START Dataset excerpts

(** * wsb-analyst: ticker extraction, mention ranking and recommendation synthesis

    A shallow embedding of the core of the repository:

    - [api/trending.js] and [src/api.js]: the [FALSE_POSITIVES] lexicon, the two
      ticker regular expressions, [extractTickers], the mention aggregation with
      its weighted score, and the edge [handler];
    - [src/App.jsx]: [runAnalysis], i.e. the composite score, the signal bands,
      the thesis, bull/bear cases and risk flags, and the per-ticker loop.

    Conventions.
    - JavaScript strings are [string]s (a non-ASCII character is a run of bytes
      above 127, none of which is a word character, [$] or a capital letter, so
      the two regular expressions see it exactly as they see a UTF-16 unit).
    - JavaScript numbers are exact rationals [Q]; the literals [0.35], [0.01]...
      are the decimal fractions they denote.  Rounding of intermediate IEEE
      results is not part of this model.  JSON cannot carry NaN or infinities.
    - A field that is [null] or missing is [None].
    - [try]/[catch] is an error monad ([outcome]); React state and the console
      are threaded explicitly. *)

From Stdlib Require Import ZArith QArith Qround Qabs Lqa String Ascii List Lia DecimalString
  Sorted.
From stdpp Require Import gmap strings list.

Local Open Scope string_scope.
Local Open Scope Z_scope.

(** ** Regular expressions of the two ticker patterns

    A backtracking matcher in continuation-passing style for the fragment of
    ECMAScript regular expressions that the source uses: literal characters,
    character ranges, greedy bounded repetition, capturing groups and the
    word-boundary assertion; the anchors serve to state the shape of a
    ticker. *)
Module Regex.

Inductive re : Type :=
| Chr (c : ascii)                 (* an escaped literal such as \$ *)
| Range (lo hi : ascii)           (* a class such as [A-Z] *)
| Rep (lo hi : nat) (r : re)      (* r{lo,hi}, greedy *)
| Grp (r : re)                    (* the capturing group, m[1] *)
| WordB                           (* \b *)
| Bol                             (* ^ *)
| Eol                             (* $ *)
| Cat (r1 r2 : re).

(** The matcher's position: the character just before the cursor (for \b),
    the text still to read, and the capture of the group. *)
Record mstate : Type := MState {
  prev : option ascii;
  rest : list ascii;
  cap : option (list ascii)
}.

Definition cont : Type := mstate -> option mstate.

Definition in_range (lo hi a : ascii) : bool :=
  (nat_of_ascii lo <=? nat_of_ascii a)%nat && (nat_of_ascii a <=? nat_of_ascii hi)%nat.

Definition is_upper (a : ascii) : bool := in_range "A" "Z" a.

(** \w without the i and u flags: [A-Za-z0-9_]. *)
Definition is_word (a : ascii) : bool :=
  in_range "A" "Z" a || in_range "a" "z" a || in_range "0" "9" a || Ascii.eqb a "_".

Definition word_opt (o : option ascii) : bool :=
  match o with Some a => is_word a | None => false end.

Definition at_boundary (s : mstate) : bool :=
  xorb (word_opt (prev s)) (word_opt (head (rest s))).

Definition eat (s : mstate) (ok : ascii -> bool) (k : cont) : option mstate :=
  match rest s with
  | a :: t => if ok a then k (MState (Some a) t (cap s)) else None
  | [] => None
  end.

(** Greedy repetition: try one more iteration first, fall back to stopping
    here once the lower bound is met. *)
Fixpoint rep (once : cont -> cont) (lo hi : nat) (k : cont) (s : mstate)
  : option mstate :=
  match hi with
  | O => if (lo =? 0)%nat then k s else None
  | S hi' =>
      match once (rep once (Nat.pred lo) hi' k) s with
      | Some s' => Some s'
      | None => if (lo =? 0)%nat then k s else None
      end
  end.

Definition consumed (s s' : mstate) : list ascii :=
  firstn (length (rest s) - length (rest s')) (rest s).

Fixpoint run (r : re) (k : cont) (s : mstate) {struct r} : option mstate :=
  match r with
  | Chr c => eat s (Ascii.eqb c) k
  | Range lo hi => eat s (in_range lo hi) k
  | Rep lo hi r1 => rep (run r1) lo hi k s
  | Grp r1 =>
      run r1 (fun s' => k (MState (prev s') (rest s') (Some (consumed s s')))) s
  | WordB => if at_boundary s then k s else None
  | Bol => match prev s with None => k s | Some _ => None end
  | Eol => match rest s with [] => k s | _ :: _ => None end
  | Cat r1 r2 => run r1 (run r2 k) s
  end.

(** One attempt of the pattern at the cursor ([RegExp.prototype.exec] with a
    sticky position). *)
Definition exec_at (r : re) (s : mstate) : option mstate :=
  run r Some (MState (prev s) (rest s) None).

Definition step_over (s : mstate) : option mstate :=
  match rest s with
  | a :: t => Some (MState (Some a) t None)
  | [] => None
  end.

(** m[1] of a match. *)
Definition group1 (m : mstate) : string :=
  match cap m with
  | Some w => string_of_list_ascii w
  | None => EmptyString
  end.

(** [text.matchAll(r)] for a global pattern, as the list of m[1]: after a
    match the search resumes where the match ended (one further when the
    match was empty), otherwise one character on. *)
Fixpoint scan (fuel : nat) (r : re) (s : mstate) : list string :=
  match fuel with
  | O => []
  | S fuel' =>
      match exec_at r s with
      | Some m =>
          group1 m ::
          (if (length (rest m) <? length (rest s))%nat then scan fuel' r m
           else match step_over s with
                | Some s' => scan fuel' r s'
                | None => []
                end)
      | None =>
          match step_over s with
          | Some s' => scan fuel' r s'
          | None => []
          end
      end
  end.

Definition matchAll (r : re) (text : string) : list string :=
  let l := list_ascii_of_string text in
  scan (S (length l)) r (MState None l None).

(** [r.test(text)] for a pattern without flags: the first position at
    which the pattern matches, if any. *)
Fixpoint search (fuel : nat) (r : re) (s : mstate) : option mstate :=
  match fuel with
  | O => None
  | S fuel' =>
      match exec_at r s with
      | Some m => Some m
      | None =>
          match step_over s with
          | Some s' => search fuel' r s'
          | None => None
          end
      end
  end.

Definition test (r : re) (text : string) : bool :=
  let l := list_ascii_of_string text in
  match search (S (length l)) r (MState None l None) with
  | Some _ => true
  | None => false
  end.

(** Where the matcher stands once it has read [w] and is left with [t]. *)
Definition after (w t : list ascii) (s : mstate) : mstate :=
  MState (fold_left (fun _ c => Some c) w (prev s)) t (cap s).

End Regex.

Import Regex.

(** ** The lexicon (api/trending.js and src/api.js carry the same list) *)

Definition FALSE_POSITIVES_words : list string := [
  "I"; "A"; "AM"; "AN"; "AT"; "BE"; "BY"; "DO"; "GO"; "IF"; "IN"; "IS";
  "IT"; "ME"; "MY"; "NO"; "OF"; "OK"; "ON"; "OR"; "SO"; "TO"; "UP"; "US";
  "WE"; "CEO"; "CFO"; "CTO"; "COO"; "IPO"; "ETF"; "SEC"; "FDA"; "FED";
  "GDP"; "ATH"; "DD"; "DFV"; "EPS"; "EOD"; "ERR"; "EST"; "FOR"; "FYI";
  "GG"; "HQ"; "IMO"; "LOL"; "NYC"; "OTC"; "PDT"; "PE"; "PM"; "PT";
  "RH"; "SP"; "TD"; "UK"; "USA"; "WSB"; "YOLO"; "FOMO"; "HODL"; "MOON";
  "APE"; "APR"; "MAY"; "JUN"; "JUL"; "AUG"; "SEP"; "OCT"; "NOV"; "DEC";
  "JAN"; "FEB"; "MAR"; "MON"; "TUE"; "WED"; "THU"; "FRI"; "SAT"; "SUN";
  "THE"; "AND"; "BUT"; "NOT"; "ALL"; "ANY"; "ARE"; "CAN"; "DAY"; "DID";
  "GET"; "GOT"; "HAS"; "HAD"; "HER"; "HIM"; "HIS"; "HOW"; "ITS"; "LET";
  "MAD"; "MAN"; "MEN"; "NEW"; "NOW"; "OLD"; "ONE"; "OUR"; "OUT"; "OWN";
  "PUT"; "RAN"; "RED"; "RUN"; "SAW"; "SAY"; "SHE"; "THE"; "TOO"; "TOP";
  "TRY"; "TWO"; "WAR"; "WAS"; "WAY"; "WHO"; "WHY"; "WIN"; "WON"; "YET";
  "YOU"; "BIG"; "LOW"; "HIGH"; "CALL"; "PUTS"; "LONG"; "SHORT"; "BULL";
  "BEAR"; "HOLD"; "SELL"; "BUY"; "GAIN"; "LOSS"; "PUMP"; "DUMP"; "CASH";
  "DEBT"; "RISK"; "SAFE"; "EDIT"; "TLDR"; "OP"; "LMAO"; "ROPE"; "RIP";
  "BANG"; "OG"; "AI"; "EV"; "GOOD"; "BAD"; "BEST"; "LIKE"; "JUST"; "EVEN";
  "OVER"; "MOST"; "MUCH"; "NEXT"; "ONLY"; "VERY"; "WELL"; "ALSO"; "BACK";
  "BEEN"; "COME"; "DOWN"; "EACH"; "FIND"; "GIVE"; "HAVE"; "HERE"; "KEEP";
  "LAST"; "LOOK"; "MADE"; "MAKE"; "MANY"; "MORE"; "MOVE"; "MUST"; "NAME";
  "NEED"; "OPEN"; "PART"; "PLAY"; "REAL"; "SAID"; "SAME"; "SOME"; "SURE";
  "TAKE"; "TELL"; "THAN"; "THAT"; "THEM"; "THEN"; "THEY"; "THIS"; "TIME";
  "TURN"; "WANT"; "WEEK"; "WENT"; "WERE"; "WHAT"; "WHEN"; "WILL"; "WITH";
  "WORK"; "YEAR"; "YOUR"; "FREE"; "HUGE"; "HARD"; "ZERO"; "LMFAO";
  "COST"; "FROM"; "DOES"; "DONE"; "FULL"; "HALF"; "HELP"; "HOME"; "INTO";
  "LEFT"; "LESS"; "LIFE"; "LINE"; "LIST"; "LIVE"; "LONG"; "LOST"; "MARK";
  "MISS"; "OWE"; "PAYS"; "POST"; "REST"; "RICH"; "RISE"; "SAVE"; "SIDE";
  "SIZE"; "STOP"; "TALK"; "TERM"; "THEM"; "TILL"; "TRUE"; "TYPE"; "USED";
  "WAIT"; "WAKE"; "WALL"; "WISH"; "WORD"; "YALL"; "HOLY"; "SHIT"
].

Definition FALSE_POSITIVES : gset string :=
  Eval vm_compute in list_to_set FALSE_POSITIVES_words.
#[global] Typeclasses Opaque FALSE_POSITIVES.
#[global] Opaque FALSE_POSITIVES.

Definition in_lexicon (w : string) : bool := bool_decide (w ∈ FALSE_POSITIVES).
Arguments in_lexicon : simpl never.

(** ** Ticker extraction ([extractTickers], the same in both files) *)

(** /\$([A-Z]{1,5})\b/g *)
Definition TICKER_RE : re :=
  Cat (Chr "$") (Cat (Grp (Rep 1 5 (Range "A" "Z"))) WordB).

END Dataset excerpts

What is needed -> Only one stretch of the records above is wanted: the lines between the one holding "Some _ => None end" and the one holding "(** Where the", inclusive, reproduced exactly.

Your response ->
  | Bol => match prev s with None => k s | Some _ => None end
  | Eol => match rest s with [] => k s | _ :: _ => None end
  | Cat r1 r2 => run r1 (run r2 k) s
  end.

(** One attempt of the pattern at the cursor ([RegExp.prototype.exec] with a
    sticky position). *)
Definition exec_at (r : re) (s : mstate) : option mstate :=
  run r Some (MState (prev s) (rest s) None).

Definition step_over (s : mstate) : option mstate :=
  match rest s with
  | a :: t => Some (MState (Some a) t None)
  | [] => None
  end.

(** m[1] of a match. *)
Definition group1 (m : mstate) : string :=
  match cap m with
  | Some w => string_of_list_ascii w
  | None => EmptyString
  end.

(** [text.matchAll(r)] for a global pattern, as the list of m[1]: after a
    match the search resumes where the match ended (one further when the
    match was empty), otherwise one character on. *)
Fixpoint scan (fuel : nat) (r : re) (s : mstate) : list string :=
  match fuel with
  | O => []
  | S fuel' =>
      match exec_at r s with
      | Some m =>
          group1 m ::
          (if (length (rest m) <? length (rest s))%nat then scan fuel' r m
           else match step_over s with
                | Some s' => scan fuel' r s'
                | None => []
                end)
      | None =>
          match step_over s with
          | Some s' => scan fuel' r s'
          | None => []
          end
      end
  end.

Definition matchAll (r : re) (text : string) : list string :=
  let l := list_ascii_of_string text in
  scan (S (length l)) r (MState None l None).

(** [r.test(text)] for a pattern without flags: the first position at
    which the pattern matches, if any. *)
Fixpoint search (fuel : nat) (r : re) (s : mstate) : option mstate :=
  match fuel with
  | O => None
  | S fuel' =>
      match exec_at r s with
      | Some m => Some m
      | None =>
          match step_over s with
          | Some s' => search fuel' r s'
          | None => None
          end
      end
  end.

Definition test (r : re) (text : string) : bool :=
  let l := list_ascii_of_string text in
  match search (S (length l)) r (MState None l None) with
  | Some _ => true
  | None => false
  end.

(** Where the matcher stands once it has read [w] and is left with [t]. *)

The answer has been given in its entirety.